Python syntax in Lisp and Scheme

Mon Oct 6 04:09:24 EDT 2003

[cc'ed since I wasn't sure if you would be tracking the c.l.py thread]

Russell Wallace:
> A program is a stream of tokens, which may be separated by whitespace.
> The sequence { (zero or more statements) } is a statement.

Some C tokens may be separated by whitespace and some *must* be
separated by whitespace.

static const int i
static const inti

i + + + 1
i ++ + 1

The last case is ambiguous, so the tokenizer has some logic to
handle that -- specifically, a greedy match with no backtracking.
It throws away the ignorable whitespace and gives a stream of
tokens to the parser.

> What's the equivalent for Python?

One definition is that "a program is a stream of tokens, some
of which may be separated by whitespace and some which
must be separated by whitespace."   Ie,  the same as my
reinterpretation of your C definition.

For a real answer, start with

http://python.org/doc/current/ref/line-structure.html
"A Python program is divided into a number of logical lines."
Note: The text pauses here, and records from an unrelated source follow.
(** The states a caller can reach from a freshly opened descriptor, once
    more. *)
Lemma run_reach data size seekable heap script fd0 calls os map :
  forallb call_ok calls = true ->
  run (open_fd data size seekable heap script) (_hs_map_file fd0) calls
  = Some (os, map) ->
  steady os map /\ fd_data os = data /\ fd_size os = size /\
  fd_seekable os = seekable /\ heap_limit os = heap /\
  (script_clean script = true -> script_clean (fd_script os) = true).
Proof.
  intros Hc H.
  pose proof (steady_init data size seekable heap script fd0) as Hst0.
  assert (HL : forallb (len_at_most INT_MAX) calls = true).
  { rewrite forallb_forall in *. intros c Hin. specialize (Hc c Hin).
    unfold call_ok, len_at_most in *. lia. }
  destruct (run_steady calls _ _ _ _ _ Hst0 Hc HL H)
    as (Hst & (S1 & S2 & S3 & S4) & _).
  split_and; auto.
  intros Hs. destruct Hst0 as (Hok0 & _).
  exact (run_clean calls _ _ _ _ Hok0 Hc Hs H).
Qed.

Lemma map_ptr_tag_kept os map offset len r map' os' :
  _hs_map_ptr os map offset len = Return r map' os' ->
  tag map' = HS_MAP_TAG.
Proof.
  intros H. pose proof (map_ptr_tag _ _ _ _ _ _ _ H) as Ht.
  assert (Hsame : forall r0 map0 os0,
             Return r0 map0 os0 = Return r map' os' ->
             tag map0 = HS_MAP_TAG -> tag map' = HS_MAP_TAG)
    by (intros r0 map0 os0 E; inversion E; subst; auto).
  unfold _hs_map_ptr in H. rewrite Ht, Z.eqb_refl in H. cbn [negb] in H.
  destruct (len =? 0); [exact (Hsame _ _ _ H Ht)|].
  destruct (resident map offset len); [exact (Hsame _ _ _ H Ht)|].
  set (ws := window_start_of offset) in *.
  set (wsz := window_size_of offset len ws) in *.
  match type of H with
  | (match ?g with _ => _ end = _) => destruct g as [[p1 sz]|]
  end; [|discriminate].
  match type of H with
  | context [if reuses map ws wsz then ?a else ?b] =>
      destruct (if reuses map ws wsz then a else b)
        as [[[rs roff] rsize] buf2]
  end.
  destruct (Z.leb_spec rsize 0); [exact (Hsame _ _ _ H eq_refl)|].
  match type of H with
  | (match ?g with _ => _ end = _) => destruct g as [[os1 c]|]
  end; [|discriminate].
  destruct (fill (Z.to_nat rsize) os1 buf2 roff rsize 0)
    as [[[[os2 buf3] total] eof]|]; [|discriminate].
  match type of H with
  | (if ?c then _ else _) = _ => destruct c; [discriminate|]
  end.
  exact (Hsame _ _ _ H eq_refl).
Qed.
(** * validate_rooted_hypershell.py: a shallow embedding

    The script inspects a directory tree for a fixed set of artifacts and
    reports, component by component, whether the expected files and the
    expected function, class and module names are present.  It prints a
    report on standard output and exits with status 0 or 1.

    The embedding keeps the shape of the script:
    - the inspected tree is a read-only map from relative paths to nodes;
    - Python exceptions are values of [exn], and a computation that prints
      and may raise lives in the monad [M];
    - [re.search] is modelled by a parser and a derivative matcher for a
      fragment of the pattern syntax, the rest of the syntax being left to a
      parameter of the development. *)

From Stdlib Require Import String Ascii List Bool Arith ZArith.
Import ListNotations.
Local Open Scope list_scope.
Local Open Scope string_scope.

(** ** Text *)

(** The line feed, written [\n] in the script. *)
Definition nl : string := String "010"%char EmptyString.

(** The double quote, as a one-character string. *)
Definition dq : string := String "034"%char EmptyString.

(** [s * n] on Python strings. *)
Fixpoint str_mul (s : string) (n : nat) : string :=
  match n with
  | O => ""
  | S k => s ++ str_mul s k
  end.
(** An eligible document has a non-empty id and a supported type: the
    branch of [record_synced] without a key is never taken. *)
Lemma should_sync_document_id (d : DocumentRecord) (st : SyncState) :
  should_sync_document d st = Ok true ->
  exists k, doc_id d = Some k /\ nonempty k = true /\
            is_document_supported d = Ok true.
Proof.
  unfold should_sync_document.
  destruct (doc_id d) as [k|]; [|discriminate].
  destruct (nonempty k) eqn:Hk; [|discriminate].
  destruct (is_document_supported d) as [[|]|e] eqn:Hs; [|discriminate..].
  intros _. exists k. auto.
Qed.

(** The type check raises for a record whose name is null, and for no
    other. *)
Lemma is_document_supported_raises (d : DocumentRecord) (e : string) :
  is_document_supported d = Raise e <-> doc_name d = Null /\ e = path_type_error.
Proof.
  unfold is_document_supported.
  destruct (doc_name d); cbn [get_or]; split;
    try discriminate; try (intros [? _]; discriminate).
  - intros [= <-]. auto.
  - intros [_ ->]. reflexivity.
Qed.

Lemma is_document_supported_returns (d : DocumentRecord) :
  doc_name d <> Null -> exists b, is_document_supported d = Ok b.
Proof.
  intros H. destruct (is_document_supported d) as [b|e] eqn:Hs; [eauto|].
  apply is_document_supported_raises in Hs. tauto.
Qed.

(** The records on which the eligibility check returns: those without a
    usable id, which are skipped before the name is looked at, and those
    whose name is not null. *)
Definition checkable (d : DocumentRecord) : bool :=
  negb (truthy (doc_id d))
  || match doc_name d with Null => false | _ => true end.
http://python.org/doc/current/ref/logical.html
"The end of a logical line is represented by the token NEWLINE.
Statements cannot cross logical line boundaries except where
NEWLINE is allowed by the syntax (e.g., between statements in
compound statements). A logical line is constructed from one or
more physical lines by following the explicit or implicit line joining
rules."

http://python.org/doc/current/ref/physical.html
"A physical line ends in whatever the current platform's convention
is for terminating lines. On Unix, this is the ASCII LF (linefeed)
character. On Windows, it is the ASCII sequence CR LF (return
followed by linefeed). On Macintosh, it is the ASCII CR (return)
character."

and so on.

> Except that 'if', 'while' etc lines are terminated with delimiters
> rather than newline. Oh, and doesn't Python have the option to use \
> or somesuch to continue a regular line?

The C tokenizer turns the delimiter character into a token.

The Python tokenizer turns indentation level changes into
INDENT and DEDENT tokens.  Thus, the Python parser just
gets a stream of tokens.  I don't see a deep difference here.

Both tokenizers need to know enough about the respective
language to generate the appropriate tokens.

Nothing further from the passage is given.